The ITG study drilled down to the execution quality in specific pools. It found that trading quality in all pools worsens the longer an order remains unfilled. “You’re paying the price for the life you live,” Domowitz said. Market impact costs across all 10 pools, including ITG’s three intraday pools, increased the longer the order was in play.

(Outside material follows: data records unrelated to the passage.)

(** * Magnetic Shuttle: the background service worker, embedded and verified

    The service worker of the extension (background.js; the repository holds
    the file twice, with and without its console logging) reacts to three
    kinds of host events: a tab was moved, a tab was removed,
    the toggle command was invoked.  It talks to the browser only through
    the asynchronous [chrome.tabs] / [chrome.action] calls and through
    [setTimeout] / [clearTimeout].

    The embedding has two layers.

    - The asynchronous functions ([executeWithRetry], [processFinalPosition],
      [togglePinActiveTab], [flashBadge], [getPinnedTabCount]) are programs
      of a small free monad [prog]: a tree whose nodes are the awaited host
      calls and whose branches are the host's answers (a resolved value or a
      rejection carrying an error message).  A run of a program is the
      trace of calls and answers along one branch ([runs]); [exec] runs a
      program against an arbitrary host, and the two views agree
      ([exec_runs], [runs_exec]).  Nothing is assumed about what the
      browser answers.

    - The synchronous listeners ([onMoved], [onRemoved], the debounce timer
      callback) are functions on a [world]: the module-level [dragDebounce]
      map, the table of pending timers, and a clock.

    Console logging is dropped: it has no effect on any call. *)

From Stdlib Require Import ZArith QArith Qminmax Qpower Lia Lqa.
From stdpp Require Import gmap strings list.

Local Open Scope Z_scope.

(** ** Host data *)

(** A [chrome.tabs.Tab], restricted to the fields the program reads. *)
Module Tab.
Record t : Type := mk
  { id : Z; windowId : Z; index : Z; pinned : bool; title : string }.
End Tab.

(** The outcome of an awaited host promise: it resolves to a value or it
    rejects with an [Error] whose [message] is a string. *)
Inductive result (A : Type) : Type :=
| Resolved (value : A)
| Rejected (message : string).
Arguments Resolved {A} value.
Arguments Rejected {A} message.

(** The two [chrome.tabs.query] filters of the program:
    [{ windowId, pinned: true }] and [{ active: true, currentWindow: true }]. *)
Inductive queryInfo : Type :=
| PinnedInWindow (windowId : Z)
| ActiveInCurrentWindow.

(** The three closures the program hands to [setTimeout]. *)
Inductive callback : Type :=
| DebounceFire (tabId : Z)   (* () => { dragDebounce.delete(tabId); processFinalPosition(tabId) } *)
| ClearBadge                 (* () => chrome.action.setBadgeText({ text: '' }) *)
| ResolveBackoff.            (* resolve, of the promise awaited in the catch block *)

#[global] Instance callback_eq_dec : EqDecision callback.
Proof. solve_decision. Defined.

(** ** Asynchronous programs *)

(** One constructor per host call; [k] is the rest of the program after the
    [await].  [Sleep delay] is [await new Promise(resolve =>
    setTimeout(resolve, delay))]; [SetTimeout] is a timer that is started and
    not awaited. *)
Inductive prog (R : Type) : Type :=
| Ret (r : R)
| TabsGet (tabId : Z) (k : result Tab.t -> prog R)
| TabsQuery (q : queryInfo) (k : result (list Tab.t) -> prog R)
| TabsUpdate (tabId : Z) (pinned : bool) (k : result unit -> prog R)
| TabsMove (tabId : Z) (index : Z) (k : result unit -> prog R)
| SetBadgeText (text : string) (k : result unit -> prog R)
| SetBadgeBackgroundColor (color : string) (k : result unit -> prog R)
| SetTimeout (cb : callback) (delay : Z) (k : prog R)
| Sleep (delay : Q) (k : prog R).
Arguments Ret {R} r.
Arguments TabsGet {R} tabId k.
Arguments TabsQuery {R} q k.
Arguments TabsUpdate {R} tabId pinned k.
Arguments TabsMove {R} tabId index k.
Arguments SetBadgeText {R} text k.
Arguments SetBadgeBackgroundColor {R} color k.
Arguments SetTimeout {R} cb delay k.
Arguments Sleep {R} delay k.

However, those costs varied significantly across pools. In the first 30 minutes of trading, MS Pool provided the best executions, outperforming the arrival price benchmark by 7 basis points. Next in line, respectively, were POSIT Match, POSIT Now, Pipeline and POSIT Alert, all of which bested the benchmark. In the second half-hour period, Pipeline and POSIT Match were the only two that beat the benchmark. ISE’s MidPoint Match logged a cost of 7 basis points, on par with most brokers’ dark pools, while LeveL’s cost was 16 basis points. In the third half-hour bucket, Knight Match displayed the worst performance, with 33 basis points in transaction costs. In the fourth time bucket, LeveL’s cost was 24 basis points, while NYFIX Millennium was the second-worst, at 20 basis points. Only POSIT Alert outperformed the benchmark in that period.

The study was based on 12.6 million buyside orders ITG executed in the first three quarters of 2007. Those orders resulted in 75 million trades. ITG supplemented that data with 8.2 million orders from its transaction-cost-analysis data set. Domowitz noted that preliminary data for this year bear out the study’s findings.

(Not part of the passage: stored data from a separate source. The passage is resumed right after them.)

(** On poses of shape (N, 4, 4) the solver returns or raises the rank
    error; nothing else. *)
Lemma fit_cases (a : ndarray) (n : nat) (idx : list nat) :
  shape a = [n; 4; 4] -> wf a -> Forall (fun i => i < n) idx ->
  (exists c, fit svd a idx = Ok c)
  \/ fit svd a idx = Raise (ValueError [msg_rank]).
Proof.
  intros Hs Hw Hidx.
  destruct (take_rows_ok a n idx Hs Hw Hidx) as (sample & Ht & Hss & Hws).
  unfold fit. rewrite Ht. cbn [bind].
  rewrite (pivot_calibration_none_eq sample _ Hss).
  rewrite (pivot_calibration_aos_eq svd sample _ Hss Hws).
  destruct (numerical_rank _ _ <? 6); [now right | left; eauto].
Qed.

Lemma pose_matmul_eq (a : ndarray) (n i : nat) (offset : matrix) :
  shape a = [n; 4; 4] -> wf a -> i < n ->
  pose_matmul a i offset = Ok (dot 1 (pose a i) offset).
Proof.
  intros Hs Hw Hi. pose proof (wf_length a n Hs Hw) as Hl.
  unfold pose_matmul. rewrite Hs. cbn [Nat.eqb]. do 2 f_equal.
  unfold pose. apply map_ext_in. intros j Hj. apply in_seq in Hj.
  cbn [seq map concat]. rewrite !(cell_entry a n) by lia. reflexivity.
Qed.

Lemma score_eq (a : ndarray) (n : nat) (pointer_offset pivot_location : matrix)
    (error_threshold : float) (counters : list nat) (k : nat) (acc : list nat) :
  shape a = [n; 4; 4] -> wf a -> Forall (fun i => i < n) counters ->
  score a pointer_offset pivot_location error_threshold counters k acc
  = Ok (k + length (filter (fun i => (distance a pointer_offset pivot_location i
                                      <? error_threshold)%float) counters),
        acc ++ filter (fun i => (distance a pointer_offset pivot_location i
                                 <? error_threshold)%float) counters).
Proof.
  intros Hs Hw Hc. revert k acc.
  induction Hc as [|i counters Hi _ IH]; intros k acc; cbn [score filter].
  - now rewrite Nat.add_0_r, app_nil_r.
  - rewrite (pose_matmul_eq a n i _ Hs Hw Hi). cbn [bind].
    fold (distance a pointer_offset pivot_location i).
    destruct (distance a pointer_offset pivot_location i <? error_threshold)%float.
    + rewrite IH, <- app_assoc. cbn [length app]. do 2 f_equal. lia.
    + apply IH.
Qed.

Lemma score_full (a : ndarray) (n : nat) (pointer_offset pivot_location : matrix)
    (error_threshold : float) :
  shape a = [n; 4; 4] -> wf a ->
  score a pointer_offset pivot_location error_threshold (seq 0 n) 0 []
  = Ok (length (inliers a pointer_offset pivot_location error_threshold n),
        inliers a pointer_offset pivot_location error_threshold n).
Proof.
  intros Hs Hw. rewrite (score_eq a n) by
    (auto; apply Forall_forall; intros i Hi; apply in_seq in Hi; lia).
  reflexivity.
Qed.

Lemma fit_unfold (a : ndarray) (idx : list nat) :
  fit svd a idx
  = match take_rows a idx with
    | Ok sample => pivot_calibration_none svd (PyArray sample)
    | Raise e => Raise e
    end.
Proof. reflexivity. Qed.

Lemma random_sample_ok (n : nat) (w : world generator) :
  3 <= n ->
  random_sample generator sample_draw n 3 w
  = (Ok (fst (sample_draw (rng generator w) n 3)),
     {| rng := snd (sample_draw (rng generator w) n 3);
        stdout := stdout generator w |}).
Proof.
  intros Hn. unfold random_sample.
  destruct (Nat.ltb_spec n 3) as [H|_]; [lia|].
  now destruct (sample_draw (rng generator w) n 3).
Qed.

(** One pass through the loop body, on poses of shape (N, 4, 4). *)
Lemma ransac_iteration_eq (a : ndarray) (n : nat) (et ct : float) (ee : bool)
    (i : nat) (st : ransac_state) (w : world generator) :
  shape a = [n; 4; 4] -> wf a -> 3 <= n ->
  Forall (fun k => k < n) (fst (sample_draw (rng generator w) n 3)) ->
  ransac_iteration svd generator sample_draw a n et ct ee i st w
  = let idx := fst (sample_draw (rng generator w) n 3) in
    let w' := {| rng := snd (sample_draw (rng generator w) n 3);
                 stdout := stdout generator w |} in
    match fit svd a idx with
    | Raise _ => (Next st, print generator (PrintIterationFailed i) w')
    | Ok (pointer_offset, pivot_location, _) =>
        let inl := inliers a pointer_offset pivot_location et n in
        if (ct <? percentage (length inl) n)%float
           && (highest_number_of_inliers st <? Z.of_nat (length inl))%Z
        then match fit svd a inl with
             | Ok c => (if ee then Return (best_model (accepted inl c))
                        else Next (accepted inl c), w')
             | Raise e => (Throw e, w')
             end
        else (if (ct <? percentage (length inl) n)%float && ee
              then Return (best_model st) else Next st, w')
    end.
Proof.
  intros Hs Hw Hn Hidx. unfold ransac_iteration.
  rewrite (random_sample_ok n w Hn). cbv zeta.
  destruct (take_rows_ok a n _ Hs Hw Hidx) as (sample & Ht & _).
  destruct (fit_cases a n _ Hs Hw Hidx) as [[c Hc] | Hc]; rewrite Hc;
    rewrite fit_unfold, Ht in Hc; rewrite Ht, Hc.
  2:{ reflexivity. }
  destruct c as [[po pl] re].
  rewrite (score_full a n po pl et Hs Hw).
  set (inl := inliers a po pl et n).
  destruct ((ct <? percentage (length inl) n)%float
            && (highest_number_of_inliers st <? Z.of_nat (length inl))%Z) eqn:E.
  - apply andb_prop in E. destruct E as [E1 E2]. rewrite E1. cbn [andb].
    rewrite fit_unfold.
    destruct (take_rows a inl) as [inlier_matrices|e]; cbn [bind]; [|reflexivity].
    destruct (pivot_calibration_none svd (PyArray inlier_matrices))
      as [[[bpo bpl] bre]|e]; cbn [bind]; [|reflexivity].
    now destruct ee.
  - now destruct ((ct <? percentage (length inl) n)%float && ee).
Qed.
Lemma StronglySorted_flat_map {T U} (rel : T -> T -> Prop) (rel' : U -> U -> Prop)
    (each : T -> list U) (rows : list T) :
  (forall x u v, In u (each x) -> In v (each x) -> rel' u v) ->
  (forall x y u v, rel x y -> In u (each x) -> In v (each y) -> rel' u v) ->
  StronglySorted rel rows -> StronglySorted rel' (flat_map each rows).
Proof.
  intros Hsame Hacross. induction 1 as [|x rows Hs IH Hall]; simpl; [constructor|].
  apply StronglySorted_append; [|exact IH|].
  - apply StronglySorted_all_pairs. apply Hsame.
  - intros u v Hu Hv. apply in_flat_map in Hv as (y & Hy & Hv).
    rewrite Forall_forall in Hall. apply (Hacross x y); auto.
Qed.

Lemma distinct_sorted (ids : list Z) :
  StronglySorted Z.le ids -> StronglySorted Z.le (distinct ids).
Proof.
  induction 1 as [|a ids Hs IH Hall]; simpl; [constructor|].
  constructor; [now apply StronglySorted_filter_keeps|].
  apply Forall_forall. intros b Hb. apply filter_In in Hb as [Hb _].
  apply (proj1 (distinct_in ids b)) in Hb.
  rewrite Forall_forall in Hall. now apply Hall.
Qed.

Lemma rowid_leb_total (a b : word_row) : rowid_leb a b = true \/ rowid_leb b a = true.
Proof. unfold rowid_leb. rewrite !Z.leb_le. lia. Qed.

Lemma rowid_leb_trans (a b c : word_row) :
  rowid_leb a b = true -> rowid_leb b c = true -> rowid_leb a c = true.
Proof. unfold rowid_leb. rewrite !Z.leb_le. lia. Qed.

Lemma idx_word_id_leb_spec (a b : mw_row) :
  idx_word_id_leb a b = true <->
  mw_word_id a < mw_word_id b \/ (mw_word_id a = mw_word_id b /\ mw_id a <= mw_id b).
Proof.
  unfold idx_word_id_leb.
  rewrite orb_true_iff, andb_true_iff, Z.ltb_lt, Z.eqb_eq, Z.leb_le. reflexivity.
Qed.

Lemma idx_word_id_leb_total (a b : mw_row) :
  idx_word_id_leb a b = true \/ idx_word_id_leb b a = true.
Proof. rewrite !idx_word_id_leb_spec. lia. Qed.

Lemma idx_word_id_leb_trans (a b c : mw_row) :
  idx_word_id_leb a b = true -> idx_word_id_leb b c = true ->
  idx_word_id_leb a c = true.
Proof. rewrite !idx_word_id_leb_spec. lia. Qed.

Lemma as_read_in (db : database) :
  (forall w, In w (words (as_read db)) <-> In w (words db)) /\
  (forall g, In g (meaning_wrappers (as_read db)) <-> In g (meaning_wrappers db)).
Proof. split; intros x; apply order_by_in. Qed.

Lemma as_read_meaning_wrappers_sorted (db : database) :
  StronglySorted (fun a b => idx_word_id_leb a b = true)
                 (meaning_wrappers (as_read db)).
Proof.
  apply order_by_sorted; [apply idx_word_id_leb_total|apply idx_word_id_leb_trans].
Qed.

(** The candidates of [daily_words] arrive in ascending order of id. *)
Lemma as_read_candidates_sorted (db : database) :
  StronglySorted Z.le (qualifying_word_ids (as_read db)).
Proof.
  unfold qualifying_word_ids. apply distinct_sorted, StronglySorted_map_rel.
  eapply StronglySorted_weaken; [|apply as_read_meaning_wrappers_sorted].
  intros a b H. apply idx_word_id_leb_spec in H. lia.
Qed.

Lemma daily_words_key_then_id {RT : RealText} (seed : Z) (db : database) (w u : Z) :
  In w (daily_words seed (as_read db)) -> In u (qualifying_word_ids db) ->
  ~ In u (daily_words seed (as_read db)) ->
  key_then_id seed w u.
Proof.
  unfold daily_words. fold (qualifying_word_ids (as_read db)).
  set (sorted := order_by (key_leb (sort_key seed)) (qualifying_word_ids (as_read db))).
  intros Hw Hu Hnot.
  assert (Hs : StronglySorted
                 (fun a b => key_leb (sort_key seed) a b = true /\
                             (key_leb (sort_key seed) b a = true -> a <= b))
                 sorted).
  { apply order_by_stable; [|intros a b c; apply string_leb_trans
                            |apply as_read_candidates_sorted].
    intros a b. apply String.leb_total. }
  rewrite <- (firstn_skipn 4 sorted) in Hs.
  apply (StronglySorted_app_order _ _ _ Hs w u Hw).
  assert (Hin : In u sorted).
  { apply (order_by_in (key_leb (sort_key seed))).
    unfold qualifying_word_ids in *.
    apply (proj2 (distinct_in _ u)). apply (proj1 (distinct_in _ u)) in Hu.
    apply in_map_iff in Hu as (g & <- & Hg). apply in_map.
    now apply (proj2 (as_read_in db)). }
  rewrite <- (firstn_skipn 4 sorted) in Hin.
  apply in_app_or in Hin as [Hin|Hin]; [contradiction|exact Hin].
Qed.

The bulk of ITG’s trade data was for executions that took place within two hours of receipt of the order. Executions in the third hour were included in the study, but were “more iffy,” Domowitz conceded, because less data was available for that time period. He noted that there were several “vagaries” in the data results about specific pools, but that the study’s conclusions were sound. The study, he said, also supported findings about dark pool executions in two earlier reports by Goldman Sachs and Quantitative Services Group, although those studies were narrower in scope.

Domowitz cautioned that the results of the study should not be viewed as a ranking or “league table” of dark pools. It is unclear, he said, exactly what accounts for the execution cost differences in particular dark pools. However, he pointed out several potential factors. These include the possibility that some dark pools are accessed primarily by algos that reach multiple pools, or by algos that also execute in the displayed markets. In those cases, information leakage could adversely affect executions in dark pools. Other factors that could impact trading costs are the small average size of executions in some venues and gaming in dark pools.

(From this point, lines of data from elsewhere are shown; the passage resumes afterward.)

(** X21: a merge run that succeeded leaves nothing that makes the next
    run do less: run again on the same table, with a client that goes on
    answering, it asks for as many playlists again and sends the URI of
    every deduplicated id a second time. *)
Theorem merge_main_rerun_repeats (sp : Spotify)
    (user_playlist_create : list request -> list creation -> creation -> created_playlist + exn)
    (strftime : nat -> string) (skip_confirm : bool) (playlist_name : option string)
    (confirm : bool) (prompt : string -> string) (w : World) (made : list creation) :
  no_write_to_resume w ->
  (forall h pid b, sp_playlist_add_items sp h pid b = inl tt) ->
  (forall h made c, exists p, user_playlist_create h made c = inl p) ->
  (forall h, exists u, sp_current_user sp h = inl u) ->
  negb skip_confirm && negb confirm = false ->
  let run1 := merge_main sp user_playlist_create strftime skip_confirm playlist_name
                confirm prompt (w, made) in
  let run2 := merge_main sp user_playlist_create strftime skip_confirm playlist_name
                confirm prompt run1.2 in
  let uris := track_uri <$> (d_id <$> get_deduplicated_tracks (tracks w)) in
  let num := num_playlists_for (length uris) in
  exists s1 s2,
    run1.1 = Return s1 /\ run2.1 = Return s2 /\
    length s1 = num /\ length s2 = num /\
    length run1.2.2 = length made + num /\
    length run2.2.2 = length made + 2 * num /\
    added_items (requests run1.2.1) = added_items (requests w) ++ uris /\
    added_items (requests run2.2.1) = added_items (requests w) ++ uris ++ uris.
Proof.
  intros Hq Hok Hmk Hu Hgo run1 run2 uris num.
  assert (Hnum : num = num_playlists_for
                         (length (d_id <$> get_deduplicated_tracks (tracks w))))
    by (unfold num, uris; by rewrite length_fmap).
  destruct run1 as [r1 [w1 made1]] eqn:Hrun1. subst run1. cbn [snd] in run2.
  destruct run2 as [r2 [w2 made2]] eqn:Hrun2. subst run2. cbn [fst snd].
  apply merge_main_spec in Hrun1 as
    (sent1 & new1 & -> & _ & _ & Hsent1 & _ & Htr1 & Hr1 & Hlive1); [|done].
  destruct (Hlive1 Hok Hmk Hu) as [s1 ->]. rewrite Hgo in Hr1.
  destruct Hr1 as (Hq1 & -> & Hs1 & _ & pname1 & Hnames1 & _).
  apply merge_main_spec in Hrun2 as
    (sent2 & new2 & -> & _ & _ & Hsent2 & _ & Htr2 & Hr2 & Hlive2); [|done].
  destruct (Hlive2 Hok Hmk Hu) as [s2 ->]. rewrite Hgo in Hr2.
  destruct Hr2 as (_ & -> & Hs2 & _ & pname2 & Hnames2 & _).
  rewrite Htr1 in *.
  apply (f_equal length) in Hnames1, Hnames2.
  rewrite !length_fmap, length_seq in Hnames1, Hnames2.
  exists s1, s2. rewrite !length_app, Hnames1, Hnames2, Hs1, Hs2, Hsent2, Hsent1, <- Hnum,
    <- app_assoc.
  repeat split; try done; rewrite Hnum, ?length_fmap; lia.
Qed.

Lemma merge_main_rerun_repeats_witness :
  let sp := stable_remote (fun _ => []) in
  let w := merge_sample_world in
  let run1 := merge_main sp sample_create str_nat true None false (fun s => s) (w, []) in
  let run2 := merge_main sp sample_create str_nat true None false (fun s => s) run1.2 in
  let uris := track_uri <$> (d_id <$> get_deduplicated_tracks (tracks w)) in
  let num := num_playlists_for (length uris) in
  exists s1 s2,
    run1.1 = Return s1 /\ run2.1 = Return s2 /\
    length s1 = num /\ length s2 = num /\
    length run1.2.2 = length ([] : list creation) + num /\
    length run2.2.2 = length ([] : list creation) + 2 * num /\
    added_items (requests run1.2.1) = added_items (requests w) ++ uris /\
    added_items (requests run2.2.1) = added_items (requests w) ++ uris ++ uris.
Proof.
  apply (merge_main_rerun_repeats (stable_remote (fun _ => [])) sample_create str_nat
           true None false (fun s => s) merge_sample_world []).
  - intros pid. reflexivity.
  - intros h pid b. reflexivity.
  - intros h made c. eexists. reflexivity.
  - intros h. eexists. reflexivity.
  - reflexivity.
Defined.

(** ** The playlist file *)

Lemma lstrip_head (s : string) (c : ascii) (t : string) :
  lstrip s = String c t -> is_space c = false.
Proof.
  induction s as [|a s IH]; simpl; [done|].
  destruct (is_space a) eqn:Ha; [done|]. by intros [= <- <-].
Qed.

There are smart ways of executing blocks in dark pools, Domowitz said. Going to pools with 600-share executions, for instance, “isn’t the right thing to do.” He added that the probability of getting lower-cost executions is higher by executing directly in POSIT Match and POSIT Now, for instance, than by going through ITG’s dark algo.

A spokesman for Liquidnet, the buyside crossing system operator, said his firm agreed with ITG’s findings that using multiple pools increases the risk of information leakage. “Most traders know not to give the same order out to multiple brokers, because they would compete with themselves in the market and move the price,” the spokesman said. “But they haven’t yet equated that with using an algorithm to put the same order into multiple dark pools.” Liquidnet was not included in ITG’s study because it does not allow brokers to access its crossing system.